Inspection Report# : 2008002 (pdf)


Emergency Preparedness


Occupational Radiation Safety


Public Radiation Safety


Physical Protection

Although the NRC is actively overseeing the Security cornerstone, the Commission has decided that certain findings pertaining to security cornerstone will not be publicly available to ensure that potentially useful information is not provided to a possible adversary. Therefore, the cover letters to security inspection reports may be viewed.


Miscellaneous

Significance: SL-IV Mar 31, 2008
Identified By: NRC
Item Type: NCV NonCited Violation
IMPROPER OVERTIME RESTRICTION DEVIATIONS.
A finding of very low safety significance and NCV of TS 5.2.2.d, was identified by the inspectors for the failure to properly implement procedures for controlling plant staff work hours for personnel performing safety related activities. Specifically, several approved overtime deviations in calendar year (CY) 2007 did not conform to the guidelines contained in TS-required Administrative Procedure 4 AWI 08.10.01, “Overtime Restrictions and Fitness for Duty Requirements.” The inspectors determined that the performance deficiency affected the cross-cutting area of Human Performance, having resource components, and involving aspects to ensure that personnel and other resources are available and adequate to assure nuclear safety; specifically, those necessary for sufficient qualified personnel to maintain work hours within working hour guidelines. [H.2(b)]

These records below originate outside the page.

(* ===== verification/Layout.v ===== *)
(** * How a store lays its values out under printed keys

    Badger and Redis keep the same values under keys that differ only in a stem: JSON under a
    printed version or time, a pointer as eight bytes.  [holds] relates such a database to
    the in-memory store; the lemmas say what each write does to the relation and what each
    read finds, so that the files on the two stores only deal with the database's calls. *)

From S2P Require Import Prelude Bytes GoText Types Persistence Stores.
From Stdlib Require Import Ascii.

(** [json.Marshal] and [json.Unmarshal] into a pointer; [None] is the literal [null]. *)
Class JsonStore (Fr : Type) := {
  marshal_key : KeyShareVersion Fr -> res bytes; unmarshal_key : bytes -> res (option (KeyShareVersion Fr));
  marshal_state : NodeState -> res bytes; unmarshal_state : bytes -> res (option NodeState);
  marshal_session : ProtocolSessionState -> res bytes; unmarshal_session : bytes -> res (option ProtocolSessionState);
  marshal_block : BlockRecord -> res bytes; unmarshal_block : bytes -> res (option BlockRecord)
}.
(** What was encoded is decoded again; text outside ASCII may be replaced. *)
Class JsonStoreLaws {Fr} `{JsonStore Fr} : Prop := {
  unmarshal_marshal_key v d : is_int64 (Version v) -> marshal_key v = Ok d -> unmarshal_key d = Ok (Some v);
  unmarshal_marshal_state s d : state_ok s -> marshal_state s = Ok d -> unmarshal_state d = Ok (Some s);
  unmarshal_marshal_session s d : session_ok s -> marshal_session s = Ok d -> unmarshal_session d = Ok (Some s);
  unmarshal_marshal_block r d : block_ok r -> marshal_block r = Ok d -> unmarshal_block d = Ok (Some r)
}.

(** The tail of the three loaders: decode the value found. *)
Definition decode_found {A} (what null : string) (unmarshal : bytes -> res (option A)) (data : option bytes) : res (option A) :=
  match data with
  | None => Ok None
  | Some data =>
      v ← wrap what (unmarshal data);
      match v with None => Err null | Some v => Ok (Some v) end
  end.

Definition decode_number (val : bytes) : res (option Z) :=
  _ ← fail_if (negb (length val =? 8)%nat) "invalid last block data length: %d"; Ok (Some (be_val val)).

Definition key_tail : list ascii := chars_of "keyshare:".
Definition active_tail : list ascii := chars_of "active:version".
Definition state_tail : list ascii := chars_of "nodestate:main".
Definition session_tail : list ascii := chars_of "session:".
Definition block_tail : list ascii := chars_of "blockRecord:".
Definition last_tail : list ascii := chars_of "lastBlock:".
Definition schema_tail : list ascii := chars_of "metadata:schema_version".

Definition uint64_pair (k : Z * Z) : Prop := is_uint64 k.1 /\ is_uint64 k.2.

(** A write sets a key, or removes it. *)
Definition apply_write (C : contents_map) (w : list ascii * option bytes) : contents_map := partial_alter (fun _ => w.2) w.1 C.

(** The bytes of the active version. *)
Definition decode_active (item : option bytes) : res Z :=
  match item with
  | None => Ok 0
  | Some val =>
      _ ← fail_if (negb (length val =? 8)%nat) "invalid active version data length: %d";
      Ok (int64 (be_val val))
  end.

Lemma be_val_put_uint64 n : is_uint64 n -> be_val (put_uint64 n) = n.
Proof.
  unfold is_uint64. intros Hn. unfold put_uint64, uint64. rewrite be_val_be_bytes. change (256 ^ Z.of_nat 8) with (2 ^ 64). rewrite Z.mod_mod by lia. by apply Z.mod_small.
Qed.

Lemma decode_number_put n : is_uint64 n -> decode_number (put_uint64 n) = Ok (Some n).
Proof. intros Hn. unfold decode_number. rewrite length_put_uint64. cbn [Nat.eqb negb fail_if mbind res_bind]. by rewrite be_val_put_uint64. Qed.

Section Layout.
Context {Fr : Type} `{JsonStoreLaws Fr} (stem : list ascii).
Implicit Types (m : Memory.MemoryPersistence Fr) (C : contents_map).

(** ** Keys of different kinds start with different letters after the stem *)

Definition tag (key : list ascii) : option ascii := head (drop (length stem) key).

Lemma tag_stem p : tag (stem ++ p) = head p.
Proof. unfold tag. by rewrite drop_app_length. Qed.

Lemma tag_full {K} p (print : K -> list ascii) k : p <> [] -> tag (full (stem ++ p) print k) = head p.
Proof. intros Hp. unfold full. rewrite <- app_assoc, tag_stem. by destruct p. Qed.

Lemma write_other C key o k : tag k <> tag key -> apply_write C (key, o) !! k = C !! k.
Proof. intros Hne. apply lookup_partial_alter_ne. intros Heq. cbn [fst] in Heq. by rewrite Heq in Hne. Qed.

Lemma write_same C key o : apply_write C (key, o) !! key = o.
Proof. unfold apply_write. cbn [fst snd]. apply lookup_partial_alter_eq. Qed.

Lemma keyed_write_other {K X} `{Countable K} p (print : K -> list ascii) ok (dec : bytes -> res (option X)) C M key o :
  p <> [] -> head p <> tag key -> keyed (stem ++ p) print ok dec C M -> keyed (stem ++ p) print ok dec (apply_write C (key, o)) M.
Proof.
  intros Hp Hne. apply keyed_ext. intros k [r ->]. apply write_other. rewrite <- app_assoc, tag_stem. by destruct p.
Qed.

Lemma keyed_set {K X} `{Countable K} pre (print : K -> list ascii) ok (dec : bytes -> res (option X)) C M k d x :
  (forall k k', ok k -> ok k' -> print k = print k' -> k = k') -> keyed pre print ok dec C M -> ok k -> dec d = Ok (Some x) ->
  keyed pre print ok dec (apply_write C (full pre print k, Some d)) (<[k := x]> M).
Proof. intros Hinj HC Hk Hd. exact (keyed_insert _ _ _ _ Hinj C M k d x HC Hk Hd). Qed.

Lemma keyed_unset {K X} `{Countable K} pre (print : K -> list ascii) ok (dec : bytes -> res (option X)) C M k :
  (forall k k', ok k -> ok k' -> print k = print k' -> k = k') -> keyed pre print ok dec C M -> ok k ->
  keyed pre print ok dec (apply_write C (full pre print k, None)) (delete k M).
Proof. intros Hinj HC Hk. exact (keyed_delete _ _ _ _ Hinj C M k HC Hk). Qed.

(** ** The relation *)

(** All but the poisoned versions, which the stores keep in different ways. *)
Record holds C m : Prop := {
  holds_schema : is_Some (C !! (stem ++ schema_tail));
  holds_keys : keyed (stem ++ key_tail) print_d is_int64 unmarshal_key C (Memory.keyShares m);
  holds_versions : map_Forall (fun t v => Version v = t) (Memory.keyShares m);
  holds_sessions : keyed (stem ++ session_tail) print_d is_int64 unmarshal_session C (Memory.sessions m);
  holds_blocks : keyed (stem ++ block_tail) print_pair uint64_pair unmarshal_block C (Memory.blockRecords m);
  holds_last : keyed (stem ++ last_tail) print_d is_uint64 decode_number C (Memory.lastProcessedBlocks m);
  holds_numbers : map_Forall (fun _ n => is_uint64 n) (Memory.lastProcessedBlocks m);
  holds_active : match C !! (stem ++ active_tail) with
                 | None => Memory.activeVersionTimestamp m = 0
                 | Some d => d = put_uint64 (Memory.activeVersionTimestamp m) /\ is_int64 (Memory.activeVersionTimestamp m)
                 end;
  holds_state : match C !! (stem ++ state_tail) with
                | None => Memory.nodeState m = empty_NodeState
                | Some d => unmarshal_state d = Ok (Some (Memory.nodeState m)) /\
                    (ns_OperatorAddress (Memory.nodeState m) = ""%string -> LastProcessedBoundary (Memory.nodeState m) <> 0)
                end
}.

(** The other fields do not matter. *)
Lemma holds_same C m m' : Memory.keyShares m' = Memory.keyShares m -> Memory.activeVersionTimestamp m' = Memory.activeVersionTimestamp m ->
  Memory.nodeState m' = Memory.nodeState m -> Memory.sessions m' = Memory.sessions m -> Memory.blockRecords m' = Memory.blockRecords m ->
  Memory.lastProcessedBlocks m' = Memory.lastProcessedBlocks m -> holds C m -> holds C m'.
Proof. destruct m, m'. cbn. intros -> -> -> -> -> -> []. by split. Qed.

(** A write to a key of another kind. *)
Lemma holds_other C m key o : tag key ∉ [head schema_tail; head key_tail; head session_tail; head block_tail; head last_tail; head active_tail; head state_tail] ->
  holds C m -> holds (apply_write C (key, o)) m.
Proof.
  rewrite !not_elem_of_cons. intros (H1 & H2 & H3 & H4 & H5 & H6 & H7 & _) [].
  split; try done; first [by apply keyed_write_other | by rewrite write_other by (by rewrite tag_stem)].
Qed.

(** ** Writes *)

Ltac fields := unfold Memory.with_keyShares, Memory.with_sessions, Memory.with_blocks;
  cbn [Memory.keyShares Memory.activeVersionTimestamp Memory.nodeState Memory.sessions Memory.blockRecords Memory.lastProcessedBlocks Memory.poisoned Memory.closed].
(** The parts of [holds] a write to another kind of key does not touch. *)
Ltac other := first
  [ done
  | apply keyed_write_other; [done|by rewrite ?tag_full, ?tag_stem|]
  | rewrite write_other by (by rewrite ?tag_full, ?tag_stem) ].

Lemma holds_save_key C m v d : holds C m -> is_int64 (Version v) -> unmarshal_key d = Ok (Some v) ->
  holds (apply_write C (full (stem ++ key_tail) print_d (Version v), Some d))
        (Memory.with_keyShares (<[Version v := v]> (Memory.keyShares m)) m).
Proof.
  intros [] Hv Hd. split; fields; repeat other.
  - apply keyed_set; [apply print_d_inj_int64|done..].
  - by apply map_Forall_insert_2.
Qed.

Lemma holds_delete_key C m t : holds C m -> is_int64 t ->
  holds (apply_write C (full (stem ++ key_tail) print_d t, None)) (Memory.with_keyShares (delete t (Memory.keyShares m)) m).
Proof.
  intros [] Ht. split; fields; repeat other.
  - apply keyed_unset; [apply print_d_inj_int64|done..].
  - by apply map_Forall_delete.
Qed.

Lemma holds_save_session C m s d : holds C m -> is_int64 (ps_SessionTimestamp s) -> unmarshal_session d = Ok (Some s) ->
  holds (apply_write C (full (stem ++ session_tail) print_d (ps_SessionTimestamp s), Some d))
        (Memory.with_sessions (<[ps_SessionTimestamp s := s]> (Memory.sessions m)) m).
Proof. intros [] Hs Hd. split; fields; repeat other. apply keyed_set; [apply print_d_inj_int64|done..]. Qed.

Lemma holds_delete_session C m t : holds C m -> is_int64 t ->
  holds (apply_write C (full (stem ++ session_tail) print_d t, None)) (Memory.with_sessions (delete t (Memory.sessions m)) m).
Proof. intros [] Ht. split; fields; repeat other. apply keyed_unset; [apply print_d_inj_int64|done..]. Qed.

Definition with_active t m : Memory.MemoryPersistence Fr := Memory.mkMemory (Memory.keyShares m) t (Memory.nodeState m) (Memory.sessions m)
  (Memory.blockRecords m) (Memory.lastProcessedBlocks m) (Memory.poisoned m) (Memory.closed m).
Definition with_state s m : Memory.MemoryPersistence Fr := Memory.mkMemory (Memory.keyShares m) (Memory.activeVersionTimestamp m) s (Memory.sessions m)
  (Memory.blockRecords m) (Memory.lastProcessedBlocks m) (Memory.poisoned m) (Memory.closed m).

Lemma holds_set_active C m t : holds C m -> is_int64 t -> holds (apply_write C (stem ++ active_tail, Some (put_uint64 t))) (with_active t m).
Proof. intros [] Ht. split; unfold with_active; fields; repeat other. by rewrite write_same. Qed.

Lemma holds_save_state C m s d : holds C m -> state_ok s -> unmarshal_state d = Ok (Some s) ->
  holds (apply_write C (stem ++ state_tail, Some d)) (with_state s m).
Proof. intros [] [_ Hs] Hd. split; unfold with_state; fields; repeat other. by rewrite write_same. Qed.

Lemma holds_save_block C m r d : holds C m -> block_ok r -> unmarshal_block d = Ok (Some r) ->
  holds (apply_write (apply_write C (full (stem ++ block_tail) print_pair (br_ChainId r, br_Number r), Some d))
                     (full (stem ++ last_tail) print_d (br_ChainId r), Some (put_uint64 (br_Number r))))
    (Memory.with_blocks (<[(br_ChainId r, br_Number r) := r]> (Memory.blockRecords m))
       (<[br_ChainId r := br_Number r]> (Memory.lastProcessedBlocks m)) m).
Proof.
  intros [] (Hc & Hn & _) Hd. split; fields; repeat other.
  - apply keyed_set; [apply print_pair_inj|done..].
  - apply keyed_set; [apply print_d_inj_uint64| |done|by apply decode_number_put]. by repeat other.
  - by apply map_Forall_insert_2.
Qed.

Lemma holds_delete_block C m c n : holds C m -> is_uint64 c -> is_uint64 n ->
  holds (apply_write C (full (stem ++ block_tail) print_pair (c, n), None))
    (Memory.with_blocks (delete (c, n) (Memory.blockRecords m)) (Memory.lastProcessedBlocks m) m).
Proof. intros [] Hc Hn. split; fields; repeat other. apply keyed_unset; [apply print_pair_inj|done..]. Qed.

(** ** Reads *)

Lemma load_keyed {K X} `{Countable K} pre (print : K -> list ascii) ok (dec : bytes -> res (option X)) C M k what null :
  (forall k k', ok k -> ok k' -> print k = print k' -> k = k') -> keyed pre print ok dec C M -> ok k ->
  decode_found what null dec (C !! full pre print k) = Ok (M !! k).
Proof.
  intros Hinj HC Hk. destruct (keyed_lookup _ _ _ _ Hinj C M k HC Hk) as [[Hc Hm]|(d & x & Hc & Hd & Hm)]; rewrite Hc, Hm; cbn [decode_found]; [done|].
  by rewrite Hd.
Qed.

Lemma found_key C m t what null : holds C m -> is_int64 t ->
  decode_found what null unmarshal_key (C !! full (stem ++ key_tail) print_d t) = Ok (Memory.deepCopyKeyShareVersion <$> Memory.keyShares m !! t).
Proof. intros [] Ht. rewrite Memory.deepCopy_opt. by eapply load_keyed; [apply print_d_inj_int64|..]. Qed.

Lemma found_session C m t what null : holds C m -> is_int64 t ->
  decode_found what null unmarshal_session (C !! full (stem ++ session_tail) print_d t) = Ok (Memory.deepCopyProtocolSessionState <$> Memory.sessions m !! t).
Proof. intros [] Ht. rewrite (opt_id _ _ deepCopyProtocolSessionState_id). by eapply load_keyed; [apply print_d_inj_int64|..]. Qed.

The inspectors determined that the finding was more than minor because, if left uncorrected, approval of work hour deviations under improper circumstances could increase the likelihood of human errors and would become a more significant safety concern. The finding is not suitable for Significance Determination Process (SDP) evaluation, but has been reviewed by NRC management and is determined to be a finding of very low safety significance because no significant events or human performance issues were a direct result of personnel fatigue from excessive hours worked. The licensee entered the issue into their corrective action program. In accordance with NRC Enforcement Policy, Supplement I.D, the issue is a Severity Level IV Violation.